Los sonidos curativos del Tao

por María Asunción Segarra Esbrí

TRES MIL AÑOS DE DESPISTE.

    Ahora, que estamos hartos de los medicamentos de síntesis con sus efectos secundarios y vivimos una época llena de nuevas ideas supervanguardistas, la tendencia es volver a la naturaleza, con sus terapias naturales, métodos sanadores y curativos que, con la emoción de ser los más IN, probamos todo lo novedoso que nos ofrece el mercado sin saber ni de donde viene. Una vez más dirigimos la mirada hacia Oriente y es que Oriente siempre nos sorprende, pero no con técnicas nuevas, sino con métodos que ellos llevan practicando desde hace más de tres mil años.

Curso de Chi-Kung en la Ermita de La Santísima Virgen de La Misericordia de Vinaròs

    Los días 21 y 22 de febrero de 2009, nuestros amigos del Tai chi de Vinaròs, organizaron un curso de Chi Kung dirigido por Tachi Leoz, basado en un programa de iniciación al sistema I Ching Dao.
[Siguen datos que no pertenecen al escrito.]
(* ===== verification/LinkProofs.v ===== *)
(** What the interleaved arbiter of [LinkRace] guarantees its clients: a contender that
    is asked to leave never owns the device, and an owner's silence is never
    overstated. *)

From S2P Require Import Prelude LinkOwner LinkRace.
Import LinkOwner LinkRace.

Module LinkProofs.

(** ** Identities

    Epochs are drawn from a 16-bit counter; for the first 65535 connections no
    identity is used twice. *)

Definition cost (a : action) : Z := match a with Connect _ | Accept => 1 | _ => 0 end.

Fixpoint connects (acts : list action) : Z :=
  match acts with [] => 0 | a :: acts => cost a + connects acts end.

Lemma connects_nonneg acts : 0 <= connects acts.
Proof. induction acts as [|[] acts IH]; cbn [connects cost]; lia. Qed.

Lemma connects_app a b : connects (a ++ b) = connects a + connects b.
Proof. induction a as [|x a IH]; cbn [connects app]; lia. Qed.

Definition kind_of (w : Z) : Z := who (linkUnpackWord w).
Definition epoch_of (w : Z) : Z := epoch (linkUnpackWord w).

(** A word drawn and not yet claimed. *)
Definition pending (k ctr : Z) (tried : list Z) (w : Z) : Prop :=
  kind_of w = k /\ held w = true /\ epoch_of w <= ctr /\ w ∉ tried.

Definition known (tried : list Z) (w : Z) : Prop := w = 0 \/ w = OD_LINK_WORD_TERMINAL \/ w ∈ tried.

Definition host_ids (ctr : Z) (tried : list Z) (p : host_pc) : Prop :=
  match p with
  | H_publish _ w _ | H_subscribed _ w _ | H_undecided _ w _ | H_cas _ w => pending OWNER_BLE ctr tried w
  | H_claim _ w _ => w ∈ tried
  | H_decide _ w => w = 0 \/ w ∈ tried
  | _ => True
  end.

Definition loop_ids (ctr : Z) (tried : list Z) (p : loop_pc) : Prop :=
  match p with
  | L_cas w => pending OWNER_LAN ctr tried w
  | L_claim w _ => w ∈ tried
  | L_stamp_tag w => known tried w
  | L_scan_decided _ w => w <> 0
  | L_scan_owner _ w => w ∈ tried
  | _ => True
  end.

Definition host_draws (p : host_pc) : Z := match p with H_epoch _ => 1 | _ => 0 end.
Definition loop_draws (p : loop_pc) : Z := match p with L_epoch => 1 | _ => 0 end.

Definition decided_ids (tried : list Z) (x : BleInstance) : Prop := decidedWord x = 0 \/ decidedWord x ∈ tried.

(** [k] connections were started. *)
Record ids (k : Z) (s : sys) : Prop := {
  id_count : 0 <= s_epochCounter (mem s) /\ s_epochCounter (mem s) + host_draws (host s) + loop_draws (loop s) <= k;
  id_tried : Forall (fun w => held w = true /\ epoch_of w <= s_epochCounter (mem s)) (g_tried (gh s));
  id_owner : known (g_tried (gh s)) (owner s);
  id_tag : known (g_tried (gh s)) (s_baselineOwner (mem s));
  id_host : host_ids (s_epochCounter (mem s)) (g_tried (gh s)) (host s);
  id_loop : loop_ids (s_epochCounter (mem s)) (g_tried (gh s)) (loop s);
  id_table : Forall (decided_ids (g_tried (gh s))) (table s);
  id_refused : Forall (fun w => w ∈ g_tried (gh s) /\ owner s <> w) (g_refused (gh s));
}.

Lemma boot_ids n : ids 0 (boot n).
Proof.
  split; try done; try (by left); try constructor; cbn; try lia. apply Forall_replicate. by left.
Qed.

Lemma known_cons w tried x : known tried x -> known (w :: tried) x.
Proof. unfold known. rewrite elem_of_cons. tauto. Qed.

Lemma kind_pack k h e : k = OWNER_BLE \/ k = OWNER_LAN -> fits 16 e -> kind_of (linkPackWord k h e) = k /\ epoch_of (linkPackWord k h e) = e.
Proof. intros Hk He. unfold kind_of, epoch_of. rewrite unpack_pack by done. by destruct Hk as [-> | ->]. Qed.

(** The next epoch is new. *)
Lemma draw_pending k h ctr tried :
  k = OWNER_BLE \/ k = OWNER_LAN -> 0 <= ctr < 65535 -> Forall (fun w => held w = true /\ epoch_of w <= ctr) tried ->
  u16 (ctr + 1) = ctr + 1 /\ pending k (ctr + 1) tried (linkPackWord k h (ctr + 1)).
Proof.
  intros Hk Hc Ht. assert (He : fits 16 (ctr + 1)) by (unfold fits; lia). split; [by apply wrap_id|].
  destruct (kind_pack k h (ctr + 1) Hk He) as [Hkk Hke]. split_and!; [done|by apply pack_held|lia|].
  intros Hin. rewrite Forall_forall in Ht. apply Ht in Hin as [_ Hle]. lia.
Qed.

Lemma ctr_mono ctr ctr' tried : ctr <= ctr' ->
  (forall p, host_ids ctr tried p -> host_ids ctr' tried p) /\ (forall p, loop_ids ctr tried p -> loop_ids ctr' tried p) /\
  (Forall (fun w => held w = true /\ epoch_of w <= ctr) tried -> Forall (fun w => held w = true /\ epoch_of w <= ctr') tried).
Proof.
  intros Hle. unfold host_ids, loop_ids, pending. split_and!.
  - intros p. destruct p; intuition lia.
  - intros p. destruct p; intuition lia.
  - intros HF. eapply Forall_impl; [exact HF|]. intros w [? ?]. split; [done|lia].
Qed.

(** One task's claim leaves the other's word untried. *)
Lemma host_ids_cons ctr tried w p : kind_of w = OWNER_LAN -> host_ids ctr tried p -> host_ids ctr (w :: tried) p.
Proof.
  intros Hk. unfold host_ids, pending. destruct p; try done; rewrite ?elem_of_cons; try tauto; intros (Hb & ? & ? & ?);
    (split_and!; [done..|]); intros [->|]; try done; rewrite Hb in Hk; discriminate.
Qed.

Lemma loop_ids_cons ctr tried w p : kind_of w = OWNER_BLE -> loop_ids ctr tried p -> loop_ids ctr (w :: tried) p.
Proof.
  intros Hk. unfold loop_ids, pending. destruct p; try done; rewrite ?elem_of_cons; try tauto; try by apply known_cons.
  intros (Hb & ? & ? & ?). split_and!; [done..|]. intros [->|]; try done. rewrite Hb in Hk. discriminate.
Qed.

Lemma decided_cons w tried t : Forall (decided_ids tried) t -> Forall (decided_ids (w :: tried)) t.
Proof. intros HF. eapply Forall_impl; [exact HF|]. intros x. unfold decided_ids. rewrite elem_of_cons. tauto. Qed.

(** A compare-and-swap of a pending word. *)
Lemma try_claim_ids k w kd s :
  ids k s -> pending kd (s_epochCounter (mem s)) (g_tried (gh s)) w ->
  let s' := (try_claim w s).2 in
  s_epochCounter (mem s') = s_epochCounter (mem s) /\ g_tried (gh s') = w :: g_tried (gh s) /\
  Forall (fun w => held w = true /\ epoch_of w <= s_epochCounter (mem s')) (g_tried (gh s')) /\
  known (g_tried (gh s')) (owner s') /\ s_baselineOwner (mem s') = s_baselineOwner (mem s) /\
  Forall (fun x => x ∈ g_tried (gh s') /\ owner s' <> x) (g_refused (gh s')).
Proof.
  intros [Hc Ht Ho Hg Hh Hl Htb Hr] (Hk & Hw & He & Hn). cbv zeta. unfold try_claim, cas_owner. fold (owner s).
  assert (Hr' : forall o, o = w \/ o = owner s -> Forall (fun x => x ∈ w :: g_tried (gh s) /\ o <> x) (g_refused (gh s))).
  { intros o Hoo. eapply Forall_impl; [exact Hr|]. intros x [Hx Hne]. split; [by right|].
    destruct Hoo as [-> | ->]; [intros ->; done|done]. }
  destruct (Z.eqb_spec (owner s) 0) as [H0|H0]; (split_and!; [done|done|by constructor| |done|]).
  - right. right. by left.
  - by apply Hr'; left.
  - by apply known_cons.
  - by apply Hr'; right.
Qed.

Lemma table_ids k s i f :
  ids k s -> (forall x, decided_ids (g_tried (gh s)) x -> decided_ids (g_tried (gh s)) (f x)) ->
  Forall (decided_ids (g_tried (gh s))) (alter f i (table s)).
Proof. intros Hi Hf. apply Forall_alter; [apply Hi|]. intros x _ Hx. by apply Hf. Qed.

Lemma claim_step_ids w c s :
  let s' := (claim_step w c s).2 in
  s_epochCounter (mem s') = s_epochCounter (mem s) /\ g_tried (gh s') = g_tried (gh s) /\ owner s' = owner s /\
  g_refused (gh s') = g_refused (gh s) /\ (s_baselineOwner (mem s') = s_baselineOwner (mem s) \/ s_baselineOwner (mem s') = w).
Proof. destruct c; cbn; auto 10. Qed.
Método antiquísimo de las enseñanzas daoistas para curar los órganos por medio de estiramientos y respiraciones acompañados de sonidos vibratorios y visualización de colores que se dirigen a los diferentes órganos, (pulmones, corazón, hígado…). Su misión es curar las emociones negativas (miedo, angustia, ira, rabia…) cambiándolas por amor, confianza, generosidad, optimismo, justicia…

    El sistema de prácticas se divide en las siguientes partes:

    Sonrisa suavizante, es la apertura a la comunicación interior.

    Sonidos curativos, son sonidos vibratorios.

    Estiramientos, para aumentar y unificar la energía.

    Alineamiento de la estructura corporal, para clarificar y apaciguar los pensamientos.

    Orbita microcósmica, sendero circular por la espina dorsal y la parte frontal del cuerpo conectado con el sistema de meridianos y chacras.

    Son seis sonidos, que junto con estiramientos y vibraciones, curan los órganos vitales, refrescándolos y limpiándolos al mismo tiempo que estimulan el flujo de energía Chi.

Curso de Chi-Kung en el Centro Mandala de Vinaròs

    A pesar del poco tiempo de práctica, todos terminamos el taller con la energía renovada, repletos de esa sonrisa que te llena el cuerpo de amor, de agradecimiento y de paz. Esa sonrisa que te da un brillo en los ojos y te cambia la cara sin haber movido un músculo.

    Recibimos una educación sobre todo moral e intelectual y olvidamos lo emocional, nos mantenemos en la ignorancia de nuestro cuerpo, alejados de esa comprensión de su lenguaje. Conociendo el propio cuerpo podemos cuidarlo y solo cuidándolo nos sentiremos bien en él.